Navajo Nation Council Delegate Leonard Tsosie, who was on hand at the groundbreaking, said he has told the council they need to support the Navajo police.

“They are the bravest because we send them out there into the dark zone with no backup and they still provide law enforcement,” Tsosie said. “The public safety building will provide much needed police, medical and fire services for the communities near Twin Arrows, including the Leupp Chapter.”

He said Twin Arrows had become one of the mainstays of Navajo economic development and the money for the development is coming from the Navajo Nation alone.

Jesse Delmar, executive director of the Navajo Nation Division of Public Safety, said during the ground breaking the substation is important for the safety and welfare of nearby residents.

“This will really improve the services of the Navajo Division of Public Safety,” Delmar said. “Like Mr. Tsosie said, we want to take care of our own, collectively as Navajo people. We want to do this ourselves and not depend on the county, the state. We, the Navajo people… let’s do it ourselves.”

Delmar also said that he was glad that, through the building of the substation, the Nation will be in compliance with the Arizona Gaming Compact.

“We obligated ourselves as Navajo people that we’re going to provide law enforcement services, we’re going to provide fire protection and emergency medical services, as well,” he said. “By having this facility here, we’re going to be very close to being in compliance.”

Seth Damon, chairman of the Budget and Finance Committee thanked everyone for their hard work on getting the funding and ideas for the project pushed forward. He said the Navajo people benefit from gaming across the Navajo Nation, even if they might be unaware of it.

“We have to continue to support gaming,” Damon said. “We wouldn’t have a five-year plan. We wouldn’t have a permanent trust fund expenditure plan…”
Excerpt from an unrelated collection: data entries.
(** ** What a successful lookup returns *)

Lemma get_success id b l l' :
  ready l -> l_get id l = ((KES_SUCCESS, b), l') ->
  exists x e p, l_entries l' !! x = Some e /\ kes_extent_equal (e_id e) id = true /\
    e_data e = Some p /\ b = Some p /\ is_error e = false.
Proof.
  intros Hr. unfold l_get. set (l1 := l_inflight 1 l).
  assert (lwf l1) as Hl1 by (apply lwf_inflight, Hr).
  assert (forall e, e_data e = b -> (exists x, l_entries l' !! x = Some e) -> kes_extent_equal (e_id e) id = true ->
    is_error e = false -> lwf l' -> exists x e p, l_entries l' !! x = Some e /\ kes_extent_equal (e_id e) id = true /\
    e_data e = Some p /\ b = Some p /\ is_error e = false) as Hdone.
  { intros e <- [x He] Heq Herr Hl'. destruct (entry_buffer _ _ (wf_entry _ Hl' x e He)) as (p & ? & Hp & _).
    exists x, e, p. by split_and!. }
  destruct (l_find id l1) as [x|] eqn:Ef.
  - apply l_find_Some in Ef as (Hx & e0 & He0 & Heq). intros Hat.
    pose proof (lwf_attach x id l1 Hl1 Hx) as Hl'. rewrite Hat in Hl'. cbn in Hl'.
    unfold l_attach in Hat. rewrite He0 in Hat.
    set (l2 := if needs_retry e0 then l_retry x id e0 l1 else l1) in *.
    assert (exists e, l_entries l2 !! x = Some e /\ e_id e = e_id e0) as (e & He & Hid).
    { unfold l2. destruct (needs_retry e0); [|by exists e0].
      destruct (retry_entry x id e0 l1) as (st & -> & _). exists (entry_set_state st e0).
      by rewrite lookup_insert_eq. }
    rewrite He in Hat. destruct (has_flag (e_state e) KES_EXTENT_ERROR) eqn:Herr; [done|].
    injection Hat as Hb Hl'e.
    apply (Hdone (entry_set_access (l_now l2) (u64 (e_access_count e + 1))
      (entry_set_ref (u32 (e_ref_count e + 1)) e))); [exact Hb| |cbn; by rewrite Hid|exact Herr|done].
    exists x. rewrite <-Hl'e. cbn. apply lookup_insert_eq.
  - intros Hm. unfold l_miss in Hm. destruct (l_make_room _ l1) as [room l2].
    destruct room; [|done]. cbn [negb] in Hm.
    destruct (next_failure (l_env l2)) as [[] v]; [done|].
    destruct (next_failure (bump v)) as [[] v']; [done|].
    change (l_set_env (bump v') _) with (with_candidate id v v' l2) in Hm.
    set (e := fresh_entry id _ _) in Hm. rewrite l_load_eq in Hm.
    pose proof (l_read_same (env_next v) id e (l_publish (env_next v) e (with_candidate id v v' l2)))
      as (_ & _ & Een & _).
    destruct (l_read _ _ _ _) as [r l3]. cbn [fst snd] in *. unfold l_loaded in Hm.
    destruct (Z.eqb_spec r KES_SUCCESS) as [->|Hne].
    + injection Hm as Hb Hl'e. exists (env_next v), (entry_set_state KES_EXTENT_CLEAN e), (env_next v').
      rewrite <-Hl'e. cbn. split_and!; [apply lookup_insert_eq|apply extent_equal_refl|done|done|done].
    + destruct (Z.eqb_spec r KES_ERROR_INVALID) as [->|]; done.
Qed.

(** The buffer holds the value of the extent, and keeps holding it. *)
Lemma get_value id b n l l' :
  ready l -> counted n l -> 1 <= n -> n + 1 < 2 ^ 32 - 1 -> coherent l ->
  id_ok id -> U id -> id_accepted id = true -> l_get id l = ((KES_SUCCESS, b), l') ->
  exists p buf, b = Some p /\ l_bufs l' !! p = Some buf /\
    take (Z.to_nat (extent_data_size id)) buf = value l id.
Proof.
  intros Hr Hc Hn Hb Hco Hid Hu Ha Hg.
  destruct (get_success id b l l' Hr Hg) as (x & e & p & He & Heq & Hp & -> & Herr).
  pose proof (keeps_exec (OpGet (Some id)) n l Hr Hc Hn Hb Hco (conj Hid Hu)) as [Hco' Hv].
  pose proof (ready_exec (OpGet (Some id)) l Hr Hid) as Hr'. cbn [l_exec] in *. rewrite Ha, Hg in *.
  cbn [snd] in *. pose proof (rd_wf _ Hr') as Hl'.
  destruct (entry_buffer _ _ (wf_entry _ Hl' x e He)) as (q & buf & Hq & Hbuf & _).
  assert (q = p) as -> by congruence. exists p, buf. split_and!; [done|done|].
  rewrite <-(Hv id Hu), (held_value x e id l') by auto.
  unfold held_bytes, l_buffer. rewrite Hp. cbn [mbind option_bind]. rewrite Hbuf.
  change (default [] (Some buf)) with buf. pose proof (en_size _ _ (wf_entry _ Hl' x e He)) as [-> _].
  by rewrite (equal_size _ _ Heq).
Qed.
End device.
(* ===== verification/CacheDemo.v ===== *)
(** * A small cache to run

    A device that stores extents by identifier, the smallest configuration
    [kes_cache_create] accepts, and a few calls; the witnesses of the theorems
    evaluate on them. *)
From S2P Require Import Prelude Types CacheTypes CacheState Cache CacheLinks CacheSpec CacheView.
From S2P Require Import CacheWf CacheFacts CacheSystem CacheLifecycle CacheInv CacheContent.

Abbreviation kv := (gmap (Z * Z * Z) (list Z)).
Definition key (id : kes_extent_id) : Z * Z * Z :=
  (id_start_block id, id_block_count id, id_block_size id).
Definition kv_contents (d : kv) (id : kes_extent_id) : list Z :=
  let n := Z.to_nat (extent_data_size id) in take n (default [] (d !! key id) ++ replicate n 0).
Definition kv_read : read_fn kv := fun _ id _ d => (KES_SUCCESS, kv_contents d id, d).
Definition kv_write : write_fn kv := fun _ id bytes d => (KES_SUCCESS, <[key id := bytes]> d).
(** A device that can no longer be written. *)
Definition kv_write_fails : write_fn kv := fun _ _ _ d => (KES_ERROR_IO, d).

Lemma kv_faithful : faithful kv_contents (fun _ => True) kv_read kv_write.
Proof.
  split.
  - intros d id id' (Hs & Hc & Hz)%extent_equal_iff. unfold kv_contents, key, extent_data_size.
    by rewrite Hs, Hc, Hz.
  - done.
  - intros d id _. unfold kv_contents. rewrite length_take, length_app, length_replicate.
    pose proof (u64_range (id_block_count id * id_block_size id)). unfold extent_data_size in *. lia.
  - intros h id d r bytes d' _ Hr. unfold kv_read in Hr.
    assert (bytes = kv_contents d id /\ d' = d) as [-> ->] by (split; congruence).
    split; [done|]. intros _. unfold kv_contents.
    by rewrite take_take, Nat.min_id.
  - intros h id d bytes r d' _ Hlen [= <- <-]. split.
    + intros id' _ [|Hne]; [done|]. unfold kv_contents. rewrite lookup_insert_ne; [done|].
      intros [= Hs Hc Hz]. rewrite (proj2 (extent_equal_iff id id')) in Hne; [done|done].
    + intros _. unfold kv_contents. rewrite lookup_insert_eq.
      change (default [] (Some bytes)) with bytes.
      rewrite take_app_le by lia. apply take_ge. lia.
Qed.

Definition demo_config : kes_cache_config :=
  mkCacheConfig KES_CACHE_MIN_MEMORY 0 KES_CACHE_MIN_ENTRIES KES_CACHE_LRU 1 1000 false false None.
Definition demo_id (n : Z) : kes_extent_id := mkId n 1 4096 0.
Definition demo_env : env := mkEnv 1000 0 [] 1%positive 1 (fun _ _ => []).
Definition demo_start : cstate kv := mkState None ∅ ∅ ∅ ∅ ∅ ∅ [] demo_env ∅.
Definition after {A} (o : outcome (A * cstate kv)) : cstate kv :=
  match o with Returns (_, s) => s | _ => demo_start end.
Definition demo_created : cstate kv := after (run (kes_cache_create (Some demo_config)) demo_start).

Lemma demo_no_cache : no_cache demo_start.
Proof. by split. Qed.
Lemma demo_limits : limits_ok demo_config.
Proof. split; vm_compute; split; congruence. Qed.
Lemma demo_creates : run (kes_cache_create (Some demo_config)) demo_start = Returns (true, demo_created).
Proof. vm_compute. reflexivity. Qed.
Lemma demo_id_ok n : 0 <= n < 1000 -> id_ok (demo_id n).
Proof. intros H. split; cbn; lia. Qed.
(* ===== verification/CacheDiscipline.v ===== *)
(** * Every operation of the cache follows the discipline

    One rule per step of the programs of [Cache]: what it does to the locks a
    thread holds, the loads it has begun and the entries it keeps to itself,
    and which lock the memory it changes needs.  [walk] applies them along a
    program. *)
From S2P Require Import Prelude Types CacheTypes CacheState Cache CacheWf CacheSystem CacheThreads.

Section device.
Context {D : Type}.
Implicit Types (l : loc) (H : gmap lock_name bool) (L O : gset loc) (g : ghost) (s : cstate D).

(** ** Steps beside the shared structure *)

(** Entries, links and cache structure are as before, and nothing was
    allocated. *)
Record shared_same s s' : Prop := {
  ss_entries : cs_entries s' = cs_entries s;
  ss_list : cs_list s' = cs_list s;
  ss_hash : cs_hash s' = cs_hash s;
  ss_cache : cs_cache s' = cs_cache s;
  ss_next : env_next (cs_env s') = env_next (cs_env s)
}.

Lemma shared_loading s s' l : shared_same s s' -> loading s' l -> loading s l.
Proof. intros [He _ _ _ _] (e & Hl & Hld). exists e. by rewrite <-He. Qed.

Lemma pointers_hidden s s' l :
  cs_list s' = cs_list s -> cs_hash s' = cs_hash s -> cs_cache s' = cs_cache s -> hidden s l -> hidden s' l.
Proof. intros Hl Hh Hc [? ? ?]. split; by rewrite ?Hl, ?Hh, ?Hc. Qed.

(** No new addresses: the state stays sane. *)
Lemma sane_dom s s' :
  (forall l, is_Some (cs_entries s' !! l) -> is_Some (cs_entries s !! l)) ->
  (forall l, is_Some (cs_list s' !! l) -> is_Some (cs_list s !! l)) ->
  (env_next (cs_env s) <= env_next (cs_env s'))%positive -> sane s -> sane s'.
Proof.
  intros He Hl Hn Hs l Hl'. eapply Pos.lt_le_trans; [apply Hs|exact Hn].
  destruct Hl' as [?|?]; [left; by apply He|right; by apply Hl].
Qed.
Lemma shared_sane s s' : shared_same s s' -> sane s -> sane s'.
Proof. intros [He Hl _ _ Hn]. by apply sane_dom; rewrite ?He, ?Hl, ?Hn. Qed.
Lemma insert_dom {A} (m : gmap loc A) l a b x :
  m !! l = Some a -> is_Some (<[l := b]> m !! x) -> is_Some (m !! x).
Proof. intros Hl [c [[-> _]|[_ Hx]]%lookup_insert_Some]; by eexists. Qed.

Lemma shared_protected g s s' : shared_same s s' -> protected g s s'.
Proof.
  intros [He Hl Hh Hc _]. split.
  - intros l e e'. rewrite He. intros -> [= ->] _. split_and!; [by left|done..].
  - intros l k k'. rewrite Hl. intros -> [= ->] _. by left.
  - intros c c'. rewrite Hc. intros -> [= ->]. by left.
  - intros c c' n. rewrite Hc. intros -> [= ->]. by left.
Qed.

Lemma shared_owns g g' s s' : shared_same s s' -> g_own g' ⊆ g_own g -> owns g g' s s'.
Proof.
  intros [He Hl Hh Hc Hn] Ho. split; [by rewrite Hn|]. split; [rewrite He; by left|]. intros l Hin. split; [|left; by apply Ho].
  by apply pointers_hidden.
Qed.

Lemma does_aside {X} r g (f : cstate D -> outcome (X * cstate D)) (g' : X -> ghost) :
  admissible r g -> (forall x, g_load (g' x) = g_load g) -> (forall x, g_own (g' x) ⊆ g_own g) ->
  (forall s x s', f s = Returns (x, s') -> shared_same s s' /\ available r (cs_held s) /\
     cs_held s' = held_after r (cs_held s) /\ g_held (g' x) = ghost_after r g) ->
  (forall s, f s = Stuck -> ~ available r (cs_held s) /\ r ≠ Exhausted \/
     (exists l, r = Await l /\ loading s l) \/ (r = Exhausted /\ forall s', f s' = Stuck)) ->
  does r g f g'.
Proof.
  intros Ha Hld Ho Hf Hb. split; [done|..|done].
  - intros s x s' E. by destruct (Hf s x s' E) as (_ & ? & ? & ?).
  - intros s x s' l E Hl. destruct (Hf s x s' E) as (Hs & _). rewrite Hld.
    destruct (decide (l ∈ g_load g)); [by left|right]. split; [by eapply shared_loading|done].
  - intros s x s' E Hs. destruct (Hf s x s' E) as [Hsh _].
    split; [by eapply shared_sane|by apply shared_protected].
  - intros s x s' E. apply shared_owns; [apply (Hf s x s' E)|apply Ho].
Qed.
Navajo Nation President Russell Begaye said Twin Arrows is the flagship gaming facility on the Navajo Nation and it provides services to people all over the state, the Navajo Nation and the country.

“We want to provide every customer protection from the dangers of fire, criminal activity or any other emergency situation that could take place on the property,” Begaye said. “By building the fire and police substation, the Navajo Nation will provide all protection necessary to our customers and employees.”

Begaye said he wants people to know that whether they are attending a game or a conference, the new substation will mean they are protected.

“We are pleased to break ground on this important and much needed public safety facility,” said Quincy Natay, Navajo Gaming Board chairman. “It is imperative that fire, medical and police services are available to the Navajo residents in the Twin Arrows area and the Gaming Enterprise is happy to partner with the Division of Public Safety as they work to keep the Navajo Nation safe.”